◆ RECORDS FOR PROCESSING ◆
(* ===== verification/ViewerAuth.v ===== *)
(** * Who may talk to the viewer ([viewer/bind.rs], [viewer/auth.rs])

    The addresses a viewer binds, and the checks every request passes.  A
    request is what the HTTP library parsed: a method, a path, a query and
    header fields with lower-case names in their order ([Parts]).  What the
    operating system answers to a bind is an argument; a listener's address is
    the address it was bound to, on the port the system gave. *)
From stdpp Require Import sorting.
From S2P Require Import Prelude Bytes.
Open Scope rd_scope.

(** ** Addresses *)

(** [std::net::Ipv4Addr]: four octets. *)
Record Ipv4Addr := { ip_a : N; ip_b : N; ip_c : N; ip_d : N }.
#[global] Instance Ipv4Addr_eq_dec : EqDecision Ipv4Addr.
Proof. solve_decision. Defined.

(** [IpAddr]; a version 6 address is kept as its text. *)
Inductive IpAddr := V4 (ip : Ipv4Addr) | V6 (shown : text).
#[global] Instance IpAddr_eq_dec : EqDecision IpAddr.
Proof. solve_decision. Defined.

Definition LOOPBACK : Ipv4Addr := {| ip_a := 127; ip_b := 0; ip_c := 0; ip_d := 1 |}.
Definition PORT_PAIR_ATTEMPTS : nat := 5.

(** [Ipv4Addr::is_loopback] *)
Definition is_loopback (ip : Ipv4Addr) : bool := (ip_a ip =? 127)%N.

(** [Display] of an address and of a socket address. *)
Definition show_ip (ip : Ipv4Addr) : text :=
  dec (ip_a ip) ++ txt "." ++ dec (ip_b ip) ++ txt "." ++ dec (ip_c ip) ++ txt "." ++ dec (ip_d ip).
Record SocketAddr := { sa_ip : Ipv4Addr; sa_port : N }.
Definition show_addr (a : SocketAddr) : text := show_ip (sa_ip a) ++ txt ":" ++ dec (sa_port a).

Record Interface := { if_name : text; if_addr : IpAddr }.

Inductive TailnetSelection :=
| Disabled
| Selected (addr : Ipv4Addr)
| SelNotFound
| Ambiguous (candidates : list Ipv4Addr)
| OverrideRejected (addr : Ipv4Addr) (reason : text).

◆ WHAT TO DO ◆
Nothing in the records may be left out; reproduce them exactly.

◆ ANSWER BOX ◆
(* ===== verification/ViewerAuth.v ===== *)
(** * Who may talk to the viewer ([viewer/bind.rs], [viewer/auth.rs])

    The addresses a viewer binds, and the checks every request passes.  A
    request is what the HTTP library parsed: a method, a path, a query and
    header fields with lower-case names in their order ([Parts]).  What the
    operating system answers to a bind is an argument; a listener's address is
    the address it was bound to, on the port the system gave. *)
From stdpp Require Import sorting.
From S2P Require Import Prelude Bytes.
Open Scope rd_scope.

(** ** Addresses *)

(** [std::net::Ipv4Addr]: four octets. *)
Record Ipv4Addr := { ip_a : N; ip_b : N; ip_c : N; ip_d : N }.
#[global] Instance Ipv4Addr_eq_dec : EqDecision Ipv4Addr.
Proof. solve_decision. Defined.

(** [IpAddr]; a version 6 address is kept as its text. *)
Inductive IpAddr := V4 (ip : Ipv4Addr) | V6 (shown : text).
#[global] Instance IpAddr_eq_dec : EqDecision IpAddr.
Proof. solve_decision. Defined.

Definition LOOPBACK : Ipv4Addr := {| ip_a := 127; ip_b := 0; ip_c := 0; ip_d := 1 |}.
Definition PORT_PAIR_ATTEMPTS : nat := 5.

(** [Ipv4Addr::is_loopback] *)
Definition is_loopback (ip : Ipv4Addr) : bool := (ip_a ip =? 127)%N.

(** [Display] of an address and of a socket address. *)
Definition show_ip (ip : Ipv4Addr) : text :=
  dec (ip_a ip) ++ txt "." ++ dec (ip_b ip) ++ txt "." ++ dec (ip_c ip) ++ txt "." ++ dec (ip_d ip).
Record SocketAddr := { sa_ip : Ipv4Addr; sa_port : N }.
Definition show_addr (a : SocketAddr) : text := show_ip (sa_ip a) ++ txt ":" ++ dec (sa_port a).

Record Interface := { if_name : text; if_addr : IpAddr }.

Inductive TailnetSelection :=
| Disabled
| Selected (addr : Ipv4Addr)
| SelNotFound
| Ambiguous (candidates : list Ipv4Addr)
| OverrideRejected (addr : Ipv4Addr) (reason : text).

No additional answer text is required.